Always consult your ostomy nurse or doctor if you experience any concerning changes in your stoma or peristomal skin, or if you suspect a complication. Early intervention is key to preventing escalation.

Long-Term Health and Well-being with a Stoma

Living with a stoma is a journey, not a destination. Ongoing self-care and professional follow-up are essential for long-term health.

  • Regular Follow-ups: Continue to see your ostomy nurse for periodic assessments, even if you feel you have mastered your care. They can offer new product recommendations, assess your skin, and address any emerging issues.
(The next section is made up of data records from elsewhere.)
(* ===== verification/RegistryInv.v ===== *)
(** * RegistryInv: the invariant of the registry

    Four parts the statements keep by themselves, each over its tables
    ([ServicesOK], [ClaimsOK], [IdentitiesOK], [ReceiptsOK]), and one only whole
    operations keep: a live identity stands for exactly one service
    ([Catalogued]). *)
From S2P Require Export RegistryLedger.
From S2P Require Import Prelude Values Json Manifest Relational Lifecycle Operational Models.
From S2P Require Import Authority Codecs Samples.

Section schema.
Context `{PublicModels} `{UnicodeData}.

(** ** The parts kept statement by statement *)
Record ServicesOK (r : Registry) : Prop := {
  so_valid : forall u s, services r !! u = Some s -> sv_service_id s = u /\ validate_service s = true;
  so_domain : forall u v s t, services r !! u = Some s -> services r !! v = Some t ->
    sv_principal_id s = sv_principal_id t -> sv_domain_name s = sv_domain_name t -> u = v
}.

Record ClaimsOK (r : Registry) : Prop := {
  co_columns : forall p k c, claims r !! (p, k) = Some c -> claim_columns p k c = true;
  co_active : forall p k k' c c', claims r !! (p, k) = Some c -> claims r !! (p, k') = Some c' ->
    active c = true -> active c' = true -> cm_service_id c = cm_service_id c' -> k = k'
}.

Record IdentitiesOK (r : Registry) : Prop := {
  io_columns : forall u i, identities r !! u = Some i -> identity_columns u i = true;
  io_claim : forall u i k, identities r !! u = Some i -> id_claim_key i = Some k ->
    claim_exists r (id_principal i) k u = true;
  io_domain : forall u v i j d, identities r !! u = Some i -> identities r !! v = Some j ->
    id_principal i = id_principal j -> id_domain i = Some d -> id_domain j = Some d ->
    id_state i <> ID_TOMBSTONED -> id_state j <> ID_TOMBSTONED -> u = v
}.

Record ReceiptsOK (r : Registry) : Prop := {
  ro_columns : forall u x, receipts r !! u = Some x ->
    tr_receipt_id (rc_receipt x) = u /\ receipt_columns (rc_key x) (rc_receipt x) = true;
  ro_claim : forall u x, receipts r !! u = Some x ->
    claim_exists r (tr_principal_id (rc_receipt x)) (rc_key x) (tr_service_id (rc_receipt x)) = true
}.

(** ** What a failed search means *)
Lemma domain_free r p d u :
  domain_taken r p d u = false ->
  forall v s, services r !! v = Some s -> sv_principal_id s = p -> sv_domain_name s = d -> v = u.
Proof.
  unfold domain_taken. intros Hf v s Hs Hp Hd. apply dec_stable. intros Hne.
  apply not_true_iff_false in Hf. apply Hf, existsb_exists. exists (v, s).
  split; [by apply list_elem_of_In, elem_of_map_to_list|]. bools. done.
Qed.

Lemma identity_domain_free r p d u :
  identity_domain_taken r p d u = false <->
  forall v i, identities r !! v = Some i -> id_principal i = p -> id_domain i = Some d ->
    id_state i <> ID_TOMBSTONED -> v = u.
Proof.
  unfold identity_domain_taken. rewrite <- not_true_iff_false, existsb_exists. split.
  - intros Hf v i Hi Hp Hd Ht. apply dec_stable. intros Hne. apply Hf. exists (v, i).
    split; [by apply list_elem_of_In, elem_of_map_to_list|]. bools. done.
  - intros Hf ((v, i) & Hin & Hb). apply list_elem_of_In, elem_of_map_to_list in Hin. bools.
    destruct Hb as [[[Hne Hp] Hd] Ht]. by apply Hne, (Hf v i).
Qed.

Lemma active_claims_elem r p u k c :
  ((p, k), c) ∈ active_claims r p u
  <-> claims r !! (p, k) = Some c /\ active c = true /\ cm_service_id c = u.
Proof.
  unfold active_claims. rewrite list_elem_of_In, List.filter_In, <- list_elem_of_In, elem_of_map_to_list.
  unfold active_for. cbn. bools. naive_solver.
Qed.

Lemma no_active_claims r p u :
  active_claims r p u = [] ->
  forall k c, claims r !! (p, k) = Some c -> active c = true -> cm_service_id c <> u.
Proof.
  intros Hn k c Hc Ha Hu. assert (((p, k), c) ∈ active_claims r p u) as Hin
    by (by apply active_claims_elem). rewrite Hn in Hin. by apply elem_of_nil in Hin.
Qed.

Lemma claim_exists_mono r r' p k u :
  ledger_le r r' -> claim_exists r p k u = true -> claim_exists r' p k u = true.
Proof.
  unfold claim_exists. intros Hle. destruct (claims r !! (p, k)) as [c|] eqn:Hc; [|done].
  destruct (Hle (p, k) c Hc) as (c' & -> & (_ & -> & _)). done.
Qed.

(** ** The statements keep them *)
Definition services_le (r r' : Registry) : Prop := ServicesOK r -> ServicesOK r'.
Definition claims_le (r r' : Registry) : Prop := ClaimsOK r -> ClaimsOK r'.
Definition references_le (r r' : Registry) : Prop :=
  ledger_le r r' /\ (IdentitiesOK r -> IdentitiesOK r') /\ (ReceiptsOK r -> ReceiptsOK r').

#[export] Instance services_le_preorder : PreOrder services_le.
Proof. split; unfold services_le; [by intros r|by auto]. Qed.
#[export] Instance claims_le_preorder : PreOrder claims_le.
Proof. split; unfold claims_le; [by intros r|by auto]. Qed.
#[export] Instance references_le_preorder : PreOrder references_le.
Proof.
  split; [by intros r|]. intros r s t (H1 & H2 & H3) (G1 & G2 & G3).
  split_and!; [by trans s|by auto..].
Qed.

Lemma services_le_same r r' : services r' = services r -> services_le r r'.
Proof. intros E [H1 H2]. split; rewrite E; [exact H1|exact H2]. Qed.

Lemma services_le_insert r s :
  validate_service s = true ->
  domain_taken r (sv_principal_id s) (sv_domain_name s) (sv_service_id s) = false ->
  services_le r (set_services <[sv_service_id s := s]> r).
Proof.
  intros Hv Hd [H1 H2]. pose proof (domain_free _ _ _ _ Hd) as Hfree. split; cbn.
  - intros u t. rewrite lookup_insert_Some. intros [[<- <-]|[_ Ht]]; [done|by apply H1].
  - intros u v x y. rewrite !lookup_insert_Some.
    intros [[<- <-]|[Hu Hx]] [[<- <-]|[Hw Hy]] Hp Hn; [done| | |by apply (H2 u v x y)].
    + symmetry. by apply (Hfree v y).
    + by apply (Hfree u x).
Qed.

#[export] Instance services_respected : Respected services_le.
Proof.
  split; [split; [apply _|..]|..]; unfold update_live_identity; effects;
    try (by apply services_le_same); try (by apply services_le_insert).
  intros [H5 H6]. split; cbn.
  - intros v t. rewrite lookup_delete_Some. intros [_ Ht]. by apply H5.
  - intros v w y z. rewrite !lookup_delete_Some. intros [_ Hy] [_ Hz]. by apply H6.
Qed.

Lemma claims_le_same r r' : claims r' = claims r -> claims_le r r'.
Proof. intros E [H1 H2]. split; rewrite E; [exact H1|exact H2]. Qed.

(** Rewriting claims in place, none of them becoming active. *)
Lemma claims_le_map r r' :
  (forall k c', claims r' !! k = Some c' -> exists c, claims r !! k = Some c
     /\ cm_service_id c' = cm_service_id c /\ (active c' = true -> active c = true)
     /\ (claim_columns k.1 k.2 c = true -> claim_columns k.1 k.2 c' = true)) ->
  claims_le r r'.
Proof.
  intros Hm [H1 H2]. split.
  - intros p k c' Hc'. destruct (Hm _ _ Hc') as (c & Hc & _ & _ & Hcol). by eapply Hcol, H1.
  - intros p k k' c c' Hc Hc' Ha Ha' Hs.
    destruct (Hm _ _ Hc) as (d & Hd & Es & Ea & _), (Hm _ _ Hc') as (d' & Hd' & Es' & Ea' & _).
    eapply (H2 p k k' d d'); eauto. congruence.
Qed.

Lemma claims_le_insert r p k c :
  claim_columns p k c = true -> claims r !! (p, k) = None ->
  (active c = true -> active_claims r p (cm_service_id c) = []) ->
  claims_le r (set_claims <[(p, k) := c]> r).
Proof.
  intros Hcol Hnew Hact [H1 H2].
  assert (forall k' c', claims r !! (p, k') = Some c' -> active c = true -> active c' = true ->
    cm_service_id c <> cm_service_id c') as Hfree.
  { intros k' c' Hc' Ha Ha' Hs. by eapply no_active_claims; [apply Hact| | |symmetry]. }
  split; cbn.
  - intros p' k' c'. rewrite lookup_insert_Some. intros [[[= <- <-] <-]|[_ Hc]]; [done|by apply H1].
  - intros p' k1 k2 c1 c2. rewrite !lookup_insert_Some.
    intros [[[= <- <-] <-]|[Hn1 Hc1]] [[E2 <-]|[Hn2 Hc2]] Ha1 Ha2 Hs.
    + by injection E2.
    + by destruct (Hfree k2 c2).
    + injection E2 as <- <-. by destruct (Hfree k1 c1).
    + by apply (H2 p' k1 k2 c1 c2).
Qed.

Lemma claim_columns_phase p k c c' :
  cm_fingerprint c' = cm_fingerprint c -> cm_service_id c' = cm_service_id c -> claim_shape c' = true ->
  claim_columns p k c = true -> claim_columns p k c' = true.
Proof. unfold claim_columns. intros -> -> ->. bools. tauto. Qed.

#[export] Instance claims_respected : Respected claims_le.
Proof.
  split; [split; [apply _|..]|..]; unfold update_live_identity; effects;
    try (by apply claims_le_same).
  - by apply claims_le_insert.
  - apply claims_le_map. intros kk c'. cbn. rewrite lookup_insert_Some.
    intros [[<- <-]|[_ Hc]]; [|by exists c'; auto].
    exists x0. split_and!; try done.
    + intros _. unfold active. by rewrite H3.
    + by apply claim_columns_phase.
  - apply claims_le_map. intros kk c'. cbn. rewrite map_lookup_imap. intros Hc'.
    destruct (claims r !! kk) as [c|] eqn:Hc; [|done]. cbn in Hc'. injection Hc' as <-.
    exists c. split; [done|]. destruct (is_other_claim p u k kk c) eqn:Ho; [|auto].
    split_and!; [done|done|]. apply claim_columns_phase; [done..|]. by apply (H2 kk).
Qed.

Lemma references_le_tables r r' :
  ledger_le r r' -> identities r' = identities r ->
  (forall u x, receipts r' !! u = Some x -> receipts r !! u = Some x) -> references_le r r'.
Proof.
  intros Hl Hi Hx. split; [done|]. split.
  - intros [H1 H2 H3]. split; rewrite Hi; [exact H1| |exact H3].
    intros u i k Hu Hk. by eapply claim_exists_mono, H2.
  - intros [H1 H2]. split; [by auto|]. intros u x Hu. by eapply claim_exists_mono, H2, Hx.
Qed.

Lemma identity_allowed_spec r u i :
  identity_allowed r u i = true
  <-> identity_columns u i = true
      /\ (forall k, id_claim_key i = Some k -> claim_exists r (id_principal i) k u = true)
      /\ (forall d, id_domain i = Some d -> id_state i <> ID_TOMBSTONED ->
           identity_domain_taken r (id_principal i) d u = false).
Proof.
  unfold identity_allowed. rewrite !andb_true_iff, !in_opt_spec. split.
  - intros [[H1 H2] H3]. split_and!; [done..|]. intros d Hd Ht. specialize (H3 d Hd). bools.
    by destruct H3.
  - intros (H1 & H2 & H3). split_and!; [done..|]. intros d Hd. bools.
    destruct (decide (id_state i = ID_TOMBSTONED)); [by left|right]. by apply H3.
Qed.

Lemma references_le_identity r u i :
  identity_allowed r u i = true -> references_le r (set_identities <[u := i]> r).
Proof.
  intros (Hc & Hk & Hd)%identity_allowed_spec. split; [by apply ledger_le_same|]. split; [|by intros []].
  intros [H1 H2 H3]. split; cbn.
  - intros v j. rewrite lookup_insert_Some. intros [[<- <-]|[_ Hj]]; [done|by apply H1].
  - intros v j k. rewrite lookup_insert_Some. intros [[<- <-]|[_ Hj]]; [by apply Hk|by apply H2].
  - intros v w j l d. rewrite !lookup_insert_Some.
    intros [[<- <-]|[_ Hj]] [[<- <-]|[_ Hl]] Hp Dj Dl Tj Tl; [done| | |by apply (H3 v w j l d)].
    + symmetry. specialize (Hd d Dj Tj). rewrite identity_domain_free in Hd. by apply (Hd w l).
    + specialize (Hd d Dl Tl). rewrite identity_domain_free in Hd. by apply (Hd v j).
Qed.

Lemma references_le_receipt r k t :
  receipt_columns k t = true -> claim_exists r (tr_principal_id t) k (tr_service_id t) = true ->
  references_le r (set_receipts <[tr_receipt_id t := {| rc_receipt := t; rc_key := k |}]> r).
Proof.
  intros Hc Hk. split; [by apply ledger_le_same|]. split; [by intros []|]. intros [H1 H2]. split; cbn.
  - intros u x. rewrite lookup_insert_Some. intros [[<- <-]|[_ Hx]]; [done|by apply H1].
  - intros u x. rewrite lookup_insert_Some. intros [[<- <-]|[_ Hx]]; [done|by eapply H2].
Qed.

Lemma respects_ledger {A} (m : registry A) r : respects ledger_le m -> ledger_le r (m r).2.
Proof. by intros Hm. Qed.

(** A statement over claims carries the references along with the ledger. *)
Lemma references_of_ledger {A} (m : registry A) :
  respects ledger_le m ->
  (forall r, identities (m r).2 = identities r /\ receipts (m r).2 = receipts r) ->
  respects references_le m.
Proof.
  intros Hl Hsame r. destruct (Hsame r) as [Hi Hr].
  apply references_le_tables; [by apply respects_ledger|done|]. by rewrite Hr.
Qed.

#[export] Instance references_respected : Respected references_le.
Proof.
  split; [split; [apply _|..]|..]; unfold update_live_identity;
    try (effects; first [by apply references_le_identity | by apply references_le_receipt
                        |by apply references_le_tables; [apply ledger_le_same|..]]).
  - intros p k c. apply references_of_ledger; [apply r_insert_claim|]. intros r.
    by destruct (insert_claim_atomic p k c r) as [->|(? & ? & -> & -> & _)].
  - intros p k fp ph e x. apply references_of_ledger; [apply r_update_prepared|]. intros r.
    by destruct (update_prepared_atomic p k fp ph e x r) as [->|(? & ? & -> & ? & _ & _ & _ & _ & ->)].
  - intros p u k. apply references_of_ledger; [apply r_tombstone_claims|]. intros r.
    by destruct (tombstone_claims_atomic p u k r) as [->|(? & ? & -> & -> & _)].
  - effects. apply references_le_tables; [by apply ledger_le_same|done|]. intros v x. cbn.
    rewrite map_lookup_filter_Some. by intros [? _].
Qed.
End schema.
  • Stay Informed: Ostomy products and techniques evolve. Stay updated by attending support group meetings, reading reputable resources, and discussing new options with your nurse.

  • Maintain Overall Health: A stoma doesn’t negate the importance of general health practices. Continue with regular check-ups, screenings, and manage any pre-existing conditions.

  • Hydration and Nutrition: These remain critical for all ostomates, especially ileostomates and urostomates.

  • Advocacy: Become your own advocate. Don’t hesitate to ask questions, seek second opinions, and ensure your needs are met by your healthcare team.

Conclusion: Empowering Your Stoma Journey

Living with a stoma is a significant adaptation, but it is by no means a limitation. With the right knowledge, consistent care, and a proactive approach, you can lead a full, active, and satisfying life. Embrace this new chapter as an opportunity to prioritize your health and well-being. Remember the foundational principles: diligent appliance management, meticulous skin care, thoughtful dietary choices, and a strong focus on your emotional resilience. You are not alone on this journey; leverage the expertise of your healthcare team and the invaluable support of the ostomy community. By mastering these aspects of stoma care, you empower yourself to navigate life with confidence, comfort, and unwavering optimism.